As we enter the age of exascale computing, more and more global scale simulations with horizontal grid spacings in the range of 1-10 km become available. Yet, not the full spectrum of gravity waves (GWs) is resolved and new challenges emerge, some of which are directly linked to the representation of convection, which is only partially resolved, but the most important source of GWs in the tropics.

Unlike most climate models that use parameterizations for GWs, the DYAMOND simulations reproduce detailed, satellite-observed features of the global GW momentum flux (GWMF) distribution including the zonal mean. This can be attributed to realistic GWs from convection, orography and storm tracks. Yet, the GWMF magnitudes differ substantially among simulations. Differences in the strength of convection may help explain differences in the GWMF between simulations of the same model in the summer low latitudes where convection is the primary source. For ICON, simulations with explicit convection show 30-50% larger zonal-mean momentum fluxes in the summer hemisphere subtropics than simulations with parameterized convection. Explicit convection is associated with stronger updrafts and GW sources.

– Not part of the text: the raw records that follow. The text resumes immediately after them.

(* ===== verification/RuntimeOps.v ===== *)
(** The interfaces through which the client drives the runtime: perspectives,
    the operations of a storage that change it, storage providers
    ([storage/mod.rs]), and sinks, policies and engines ([engine.rs]). Each is
    a class of operations; what an implementation promises is a second class. *)
From S2P Require Import Prelude Collections RuntimeTypes FactStore Graph Client.
Local Open Scope string_scope.
Local Open Scope list_scope.
Local Open Scope nat_scope.

(** * Perspectives ([Perspective] and [Revertable]) *)
Class PerspectiveOps (P : Type) `{QueryMut P} := {
  p_policy : P → PolicyId;
  p_add_command : Command → M P StorageError nat;
  p_includes : CommandId → P → bool;
  p_head_address : P → outcome Bug_ (Prior Address)
}.
Class RevertableOps (P : Type) := {
  p_checkpoint : P → nat;
  p_revert : nat → P → outcome Bug_ P
}.

(** * Storages

    The part of [Storage] that opens and writes perspectives; [FP] are its
    fact perspectives and [FI] its fact indices. The first argument of
    [st_commit] is the fuel of its search. *)
Class StorageOps (St Seg P FP FI : Type) `{Storage St Seg} := {
  seg_head : Seg → outcome StorageError Command;
  get_linear_perspective : St → Location → outcome StorageError (option P);
  get_fact_perspective : St → Location → outcome StorageError FP;
  new_merge_perspective : St → Location → Location → Location * nat → PolicyId → FI → outcome StorageError (option P);
  st_write : P → M St StorageError Seg;
  st_write_facts : FP → M St StorageError FI;
  st_commit : nat → Seg → M St StorageError unit
}.

(** Providers; [set_storage] stands for what is done through the reference
    that [get_storage] and [new_storage] return. *)
Class ProviderOps (Pr St P : Type) := {
  pr_new_perspective : PolicyId → P;
  pr_new_storage : P → M Pr StorageError (GraphId * St);
  pr_get_storage : GraphId → M Pr StorageError St;
  pr_set_storage : GraphId → St → Pr → Pr
}.

(** * Sinks, policies and engines *)
Class Sink (Sk Effect : Type) := {
  sink_begin : Sk → Sk;
  sink_consume : Effect → Sk → Sk;
  sink_rollback : Sk → Sk;
  sink_commit : Sk → Sk
}.

(** [NullSink]. *)
#[export] Instance null_sink {Effect} : Sink unit Effect :=
  {| sink_begin s := s; sink_consume _ s := s; sink_rollback s := s; sink_commit s := s |}.

Inductive CommandRecall : Type := RecallNone | RecallOnCheck.

(** A policy works on any facts ([call_rule]) and any perspective
    ([call_action]); [pol_merge] returns the merge command. *)
Class PolicyOps (Pol Action Effect : Type) := {
  pol_serial : Pol → nat;
  pol_call_rule : ∀ {F Sk} `{QueryMut F} `{Sink Sk Effect}, Pol → Command → CommandRecall → M (F * Sk) EngineError unit;
  pol_call_action : ∀ {P Sk} `{PerspectiveOps P} `{Sink Sk Effect}, Pol → Action → M (P * Sk) EngineError unit;
  pol_merge : Pol → MergeIds → outcome EngineError Command
}.

Class EngineOps (E Pol : Type) := {
  add_policy : list u8 → M E EngineError PolicyId;
  get_policy : PolicyId → E → outcome EngineError Pol
}.

(** ** What a policy can do to what it is given

    A policy has [&mut impl FactPerspective] or [&mut impl Perspective]: it can
    change it through the methods of the traits only. So it preserves every
    property that those methods preserve. *)
Class PolicyLaws (Pol Action Effect : Type) `{PolicyOps Pol Action Effect} : Prop := {
  call_rule_keeps {F Sk} `{QueryMut F} `{Sink Sk Effect} (I : F → Prop) pol c recall f sk res f' sk' :
    (∀ name keys v f, I f → I (q_insert name keys v f)) → (∀ name keys f, I f → I (q_delete name keys f)) →
    I f → pol_call_rule pol c recall (f, sk) = (res, (f', sk')) → I f';
  call_action_keeps {P Sk} `{PerspectiveOps P} `{Sink Sk Effect} (I : P → Prop) pol action p sk res p' sk' :
    (∀ name keys v p, I p → I (q_insert name keys v p)) → (∀ name keys p, I p → I (q_delete name keys p)) →
    (∀ c p res p', I p → p_add_command c p = (res, p') → I p') →
    I p → pol_call_action pol action (p, sk) = (res, (p', sk')) → I p'
}.
(* ===== verification/StorageLaws.v ===== *)
(** What storages and their providers promise to the client. *)
From S2P Require Import Prelude Collections RuntimeTypes FactStore Graph Client BraidProofs RuntimeOps.
Local Open Scope string_scope.
Local Open Scope list_scope.
Local Open Scope nat_scope.

(** What a storage promises to the client: its graph stays well formed, written
    segments stay, and the head moves forward only. *)
(** [sl_inv D st]: the segments of the graph in [st] are those at [D].
    [sl_grows]: nothing written is lost. [sl_small]: no max cut reaches the
    limit of a [usize]. [strict] says whether merges are known to join
    incomparable commands. *)
Class StorageLaws (strict : Prop) (St Seg P FP FI : Type) `{Storage St Seg} `{QueryMut P} `{!PerspectiveOps P}
    `{!RevertableOps P} `{QueryMut FP} `{!StorageOps St Seg P FP FI} := {
  sl_inv : (nat → Prop) → St → Prop;
  sl_persp : (nat → Prop) → St → P → Prop;
  sl_facts : (nat → Prop) → St → FP → Prop;
  sl_index : (nat → Prop) → St → FI → Prop;
  sl_prior : P → Prior Location;
  sl_grows : St → St → Prop;
  sl_small : St → Prop;

  (** the graph *)
  sl_graph D st : sl_inv D st → graph_ok D st;
  sl_head D st h : sl_inv D st → get_head st = Ok h → valid D st h;
  sl_merges D st n seg a b : strict → sl_inv D st → D n → seg_at st n = Some seg → seg_prior seg = PMerge a b → incomp st a b;

  (** growth *)
  sl_grows_preorder :: PreOrder sl_grows;
  sl_grows_small st st' : sl_grows st st' → sl_small st' → sl_small st;
  sl_grows_seg st st' n seg :
    sl_grows st st' → seg_at st n = Some seg → ∃ seg', seg_at st' n = Some seg' ∧ seg_eqv seg seg';
  sl_persp_grows D D' st st' p :
    sl_inv D st → (∀ n, D n → D' n) → sl_grows st st' → sl_persp D st p → sl_persp D' st' p;
  sl_write_grows p : keeps sl_grows (st_write p);
  sl_write_facts_grows f : keeps sl_grows (st_write_facts f);
  sl_commit_grows fuel seg : keeps sl_grows (st_commit fuel seg);

  (** perspectives *)
  sl_linear D st l p :
    sl_inv D st → valid D st l → get_linear_perspective st l = Ok (Some p) → sl_persp D st p ∧ sl_prior p = PSingle l;
  (** the last common ancestor may be searched before the facts of the braid
      are written *)
  sl_merge D st0 st fuel l r lca policy i p :
    sl_inv D st0 → sl_inv D st → sl_grows st0 st → valid D st0 l → valid D st0 r → (strict → incomp st0 l r) →
    last_common_ancestor fuel st0 l r = Some (Ok lca) → sl_index D st i →
    new_merge_perspective st l r lca policy i = Ok (Some p) → sl_persp D st p ∧ sl_prior p = PMerge l r;
  sl_insert D st name keys v p :
    sl_persp D st p → sl_persp D st (q_insert name keys v p) ∧ sl_prior (q_insert name keys v p) = sl_prior p;
  sl_delete D st name keys p :
    sl_persp D st p → sl_persp D st (q_delete name keys p) ∧ sl_prior (q_delete name keys p) = sl_prior p;
  sl_add D st c p res p' :
    sl_persp D st p → p_add_command c p = (res, p') → sl_persp D st p' ∧ sl_prior p' = sl_prior p;
  sl_revert D st i p p' :
    sl_persp D st p → p_revert i p = Ok p' → sl_persp D st p' ∧ sl_prior p' = sl_prior p;
  sl_persp_prior D st p q : sl_persp D st p → q ∈ prior_list (sl_prior p) → valid D st q;

  (** facts *)
  sl_fact_perspective D st l f : sl_inv D st → valid D st l → get_fact_perspective st l = Ok f → sl_facts D st f;
  sl_facts_insert D st name keys v f : sl_facts D st f → sl_facts D st (q_insert name keys v f);
  sl_facts_delete D st name keys f : sl_facts D st f → sl_facts D st (q_delete name keys f);
  sl_write_facts D st f res st' :
    sl_inv D st → sl_facts D st f → st_write_facts f st = (res, st') →
    sl_inv D st' ∧ get_head st' = get_head st ∧ ∀ i, res = Ok i → sl_index D st' i;

  (** writing and committing *)
  sl_write D st p res st' :
    sl_inv D st → sl_persp D st p → st_write p st = (res, st') → sl_small st' →
    get_head st' = get_head st ∧
    match res with
    | Ok seg => ∃ n, ¬ D n ∧ sl_inv (with_segment D n) st' ∧ seg_at st' n = Some seg ∧ seg_prior seg = sl_prior p
              ∧ ∀ id, p_includes id p = true → ∃ c cmd, seg_get_command seg (mkLocation n c) = Some cmd ∧ cmd_id cmd = id
    | _ => sl_inv D st'
    end;
  sl_head_location D st n seg :
    sl_inv D st → D n → seg_at st n = Some seg →
    ∃ c, seg_head_location seg = Ok (mkLocation n c) ∧ valid D st (mkLocation n c)
      ∧ (∀ k, valid D st (mkLocation n k) → k ≤ c)
      ∧ ∀ cmd, seg_head seg = Ok cmd → seg_get_command seg (mkLocation n c) = Some cmd;
  sl_commit D st fuel n seg res st' :
    sl_inv D st → D n → seg_at st n = Some seg → st_commit fuel seg st = (res, st') →
    sl_inv D st' ∧
    (res ≠ Ok tt ∧ get_head st' = get_head st
     ∨ ∃ h, seg_head_location seg = Ok h ∧ get_head st' = Ok h ∧ ∀ old, get_head st = Ok old → anc st h old);
  sl_commit_refuses D st fuel n seg st' :
    sl_inv D st → D n → seg_at st n = Some seg → st_commit fuel seg st = (Err HeadNotAncestor, st') →
    ∀ old q, get_head st = Ok old → q ∈ prior_list (seg_prior seg) → ¬ anc st q old
}.

(** What a storage provider promises to the client: it keeps one storage per
    graph, and a new graph holds what the initial perspective holds. *)

(** [pl_stored pr g]: the storage of the graph. [pl_initial p o]: [p] has no
    parents, and [o] is the id of its first command. *)
Class ProviderLaws (strict : Prop) (Pr St Seg P FP FI : Type) `{HL : StorageLaws strict St Seg P FP FI} `{!ProviderOps Pr St P} := {
  pl_stored : Pr → GraphId → option St;
  pl_initial : P → option CommandId → Prop;
  pl_new_perspective policy : pl_initial (pr_new_perspective policy) None;
  pl_insert name keys v p o : pl_initial p o → pl_initial (q_insert name keys v p) o;
  pl_delete name keys p o : pl_initial p o → pl_initial (q_delete name keys p) o;
  pl_add c p o res p' : pl_initial p o → p_add_command c p = (res, p') →
    ∃ o', pl_initial p' o' ∧ (is_ok res = true → o = None → o' = Some (cmd_id c));
  pl_get g pr res pr' : pr_get_storage g pr = (res, pr') →
    (∀ g', pl_stored pr' g' = pl_stored pr g') ∧
    match res with Ok st => pl_stored pr g = Some st | Err NoSuchStorage => pl_stored pr g = None | _ => True end;
  pl_set g st pr g' : pl_stored (pr_set_storage g st pr) g' = if decide (g' = g) then Some st else pl_stored pr g';
  pl_new_keeps p pr res pr' g st : pr_new_storage p pr = (res, pr') → pl_stored pr g = Some st → pl_stored pr' g = Some st;
  pl_new p o pr res pr' : pl_initial p o → pr_new_storage p pr = (res, pr') →
    match res with
    | Ok (g, st) => o = Some g ∧ pl_stored pr g = None ∧ (sl_small st → ∃ D, sl_inv D st)
        ∧ ∀ g', pl_stored pr' g' = if decide (g' = g) then Some st else pl_stored pr g'
    | _ => ∀ g', pl_stored pr' g' = pl_stored pr g'
    end
}.
(* ===== verification/Session.v ===== *)
(** Ephemeral sessions ([client/session.rs]): commands evaluated on top of the
    facts of a graph, without storing them in it. *)
From S2P Require Import Prelude Collections RuntimeTypes FactStore MemFacts Graph MemStorage LinearFacts LinearStorage Client RuntimeOps.
Local Open Scope string_scope.
Local Open Scope list_scope.
Local Open Scope nat_scope.

(** * Commands of a session *)
Record SessionCommand := mkSessionCommand {
  sn_storage_id : GraphId;
  sn_priority : nat;
  sn_id : CommandId;
  sn_parent : Address;
  sn_data : list u8
}.
(** Its max cut is the one that the trait provides. *)
Definition session_command (c : SessionCommand) : Command :=
  mkCommand (PrioBasic (sn_priority c)) (sn_id c) (PSingle (sn_parent c)) None (sn_data c) (max_cut_of_parent (PSingle (sn_parent c))).
Definition from_cmd (storage_id : GraphId) (command : Command) : outcome Bug_ SessionCommand :=
  match cmd_policy command with
  | Some _ => Err (BugMsg "session command should have no policy")
  | None =>
      match cmd_priority command with
      | PrioBasic p =>
          match cmd_parent command with
          | PSingle parent => Ok (mkSessionCommand storage_id p (cmd_id command) parent (cmd_bytes command))
          | _ => Err (BugMsg "wrong command type")
          end
      | _ => Err (BugMsg "wrong command type")
      end
  end.

(** postcard, a parameter. *)
Class SessionCodec := {
  to_allocvec : SessionCommand → option (list u8);
  from_bytes : list u8 → option SessionCommand
}.
(** [Segment::facts]. *)
Class SegmentFacts (Seg FI : Type) := seg_facts : Seg → outcome StorageError FI.
#[export] Instance mem_segment_facts : SegmentFacts MemSegment MemFactIndex := λ s, Ok (ms_facts s).
#[export] Instance lin_segment_facts {W} `{FactIo W} `{SegIo W} : SegmentFacts (LinearSegment (W := W)) (LinearFactIndex (W := W)) := lseg_facts.

(** * Merging the facts of the session with those of the graph

    [next] takes the lower of the two next keys; a fact of the session hides
    the one of the graph, and tombstones are skipped. *)
Definition emit (new : Keys * option Bytes) (rest : QueryItems) : QueryItems :=
  match new.2 with Some v => Ok (mkStoredFact new.1 v) :: rest | None => rest end.
Fixpoint query_iter_prior (current : list (Keys * option Bytes)) : QueryItems :=
  match current with [] => [] | new :: current' => emit new (query_iter_prior current') end.
Fixpoint query_iter (prior : QueryItems) : list (Keys * option Bytes) → QueryItems :=
  match prior with
  | [] => query_iter_prior
  | p :: prior' =>
      fix next (current : list (Keys * option Bytes)) : QueryItems :=
        match current with
        | [] => p :: prior'
        | new :: current' =>
            match p with
            | Ok old =>
                match cmp new.1 (sf_key old) with
                | Eq => emit new (query_iter prior' current')
                | Gt => p :: query_iter prior' current
                | Lt => emit new (next current')
                end
            | _ => p :: query_iter prior' current
            end
        end
  end.

Section Session.
Context {FI : Type} `{Query FI} `{!SessionCodec}.

Record Session := mkSession {
  ss_storage_id : GraphId;
  ss_policy_id : PolicyId;
  ss_base_facts : FI;
  ss_fact_log : list Update;
  ss_current_facts : NamedFactMap;
  ss_head : Address
}.
Implicit Types (s : Session).
Definition set_facts (log : list Update) (facts : NamedFactMap) s : Session :=
  mkSession (ss_storage_id s) (ss_policy_id s) (ss_base_facts s) log facts (ss_head s).
Definition set_head (head : Address) s : Session :=
  mkSession (ss_storage_id s) (ss_policy_id s) (ss_base_facts s) (ss_fact_log s) (ss_current_facts s) head.

Definition session_query s (name : string) (keys : Keys) : outcome StorageError (option Bytes) :=
  match named_get name keys (ss_current_facts s) with
  | Some slot => Ok slot
  | None => query (ss_base_facts s) name keys
  end.
Definition session_query_prefix s (name : string) (prefix : Keys) : outcome StorageError QueryItems :=
  prior ← query_prefix (ss_base_facts s) name prefix;
  Ok (query_iter prior (named_prefixes (ss_current_facts s) name prefix)).
Definition session_update (name : string) (keys : Keys) (v : option Bytes) s : Session :=
  set_facts (vec_push (name, keys, v) (ss_fact_log s)) (named_insert name keys v (ss_current_facts s)) s.
Definition session_insert (name : string) (keys : Keys) (value : Bytes) s : Session := session_update name keys (Some value) s.
Definition session_delete (name : string) (keys : Keys) s : Session := session_update name keys None s.

Definition session_checkpoint s : nat := length (ss_fact_log s).
(** The facts of a log. *)
Definition replay_log (log : list Update) : NamedFactMap :=
  fold_left (λ nm u, named_insert u.1.1 u.1.2 u.2 nm) log [].
Definition session_revert (index : nat) s : outcome Bug_ Session :=
  if index =? length (ss_fact_log s) then Ok s
  else if length (ss_fact_log s) <? index
  then Err (BugMsg "A checkpoint's index should always be less than or equal to the length of a session's fact log!")
  else
    let log := take index (ss_fact_log s) in
    Ok (set_facts log (replay_log log) s).

(** ** [SessionPerspective]: the session and a sink for its messages *)
Section Perspective.
Context {MS : Type} `{!Sink MS (list u8)}.
Definition SessionPerspective : Type := Session * MS.

#[export] Instance session_query_instance : Query SessionPerspective :=
  {| query p := session_query p.1; query_prefix p := session_query_prefix p.1 |}.
#[export] Instance session_query_mut : QueryMut SessionPerspective :=
  {| q_insert n k v p := (session_insert n k v p.1, p.2); q_delete n k p := (session_delete n k p.1, p.2) |}.

Definition session_add_command (command : Command) : M SessionPerspective StorageError nat := λ p,
  match sbug (c ← from_cmd (ss_storage_id p.1) command; a ← cmd_address (session_command c); Ok (c, a)) with
  | Ok (c, address) =>
      let s := set_head address p.1 in
      match sbug (assume (to_allocvec c) "serialize session command") with
      | Ok bytes => (Ok 0, (s, sink_consume bytes p.2))
      | Err e => (Err e, (s, p.2))
      | Panic x => (Panic x, (s, p.2))
      end
  | Err e => (Err e, p)
  | Panic x => (Panic x, p)
  end.
(** [includes] is not meant to be called: it asserts so in debug builds. *)
#[export] Instance session_perspective_ops : PerspectiveOps SessionPerspective := {|
  p_policy p := ss_policy_id p.1;
  p_add_command := session_add_command;
  p_includes _ _ := false;
  p_head_address p := Ok (PSingle (ss_head p.1))
|}.
End Perspective.

(** * The session *)
Section Methods.
Context {St Seg P Pr E Pol Action Effect : Type} `{Storage St Seg} `{!SegmentFacts Seg FI} `{!ProviderOps Pr St P}.
Context `{!EngineOps E Pol} `{!PolicyOps Pol Action Effect}.

Definition session_new (storage_id : GraphId) : M Pr ClientError Session := λ pr,
  let '(res, pr) := pr_get_storage storage_id pr in
  (st ← try_storage res;
   head_loc ← try_storage (get_head st);
   seg ← try_storage (get_segment st head_loc);
   command ← try_bug (assume (seg_get_command seg head_loc) "location must exist");
   base_facts ← try_storage (seg_facts seg);
   head ← try_bug (cmd_address command);
   Ok (mkSession storage_id (seg_policy seg) base_facts [] [] head), pr).

(** The client is not changed; the state is the session and the sinks. *)
Definition session_action {ES MS} `{!Sink ES Effect} `{!Sink MS (list u8)} (engine : E) (act : Action)
  : M (Session * MS * ES) ClientError unit := λ '(s, ms, es),
  match try_engine (get_policy (ss_policy_id s) engine) with
  | Ok policy =>
      let checkpoint := session_checkpoint s in
      let '(res, (p, es)) := pol_call_action policy act ((s, ms), sink_begin es) in
      match res with
      | Ok _ => (Ok tt, (p, sink_commit es))
      | Err e =>
          match try_bug (session_revert checkpoint p.1) with
          | Ok s => (Err (ce_of_engine e), ((s, sink_rollback p.2), sink_rollback es))
          | Err e => (Err e, (p, es))
          | Panic x => (Panic x, (p, es))
          end
      | Panic x => (Panic x, (p, es))
      end
  | Err e => (Err e, (s, ms, es))
  | Panic x => (Panic x, (s, ms, es))
  end.

Definition session_receive {ES} `{!Sink ES Effect} (engine : E) (command_bytes : list u8)
  : M (Session * ES) ClientError unit := λ '(s, es),
  match from_bytes command_bytes with
  | None => (Err CESessionDeserialize, (s, es))
  | Some command =>
      if negb (bool_decide (sn_storage_id command = ss_storage_id s))
      then (Err (CEBug (BugMsg "ephemeral commands must be run on the same graph")), (s, es))
      else match try_engine (get_policy (ss_policy_id s) engine) with
           | Ok policy =>
               let checkpoint := session_checkpoint s in
               let '(res, (p, es)) := pol_call_rule policy (session_command command) RecallNone ((s, tt), sink_begin es) in
               match res with
               | Ok _ => (Ok tt, (p.1, sink_commit es))
               | Err e =>
                   match try_bug (session_revert checkpoint p.1) with
                   | Ok s => (Err (ce_of_engine e), (s, sink_rollback es))
                   | Err e => (Err e, (p.1, es))
                   | Panic x => (Panic x, (p.1, es))
                   end
               | Panic x => (Panic x, (p.1, es))
               end
           | Err e => (Err e, (s, es))
           | Panic x => (Panic x, (s, es))
           end
  end.
End Methods.
End Session.
Arguments Session FI : clear implicits.
Arguments SessionPerspective FI MS : clear implicits.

Since any kind of observations can only see a fraction of the GW spectrum, we also analyzed the spectra of the horizontal motions associated with inertia GWs and Rossby waves, respectively. A fundamental characteristic of the atmosphere is the distribution of wave energy across different horizontal scales. Observations and numerical modelling have supported the idea of a canonical energy spectrum. Horizontal kinetic energy scales with the horizontal wavenumber k as k**-3 at large scales with a transition towards k**-5/3 at mesoscales.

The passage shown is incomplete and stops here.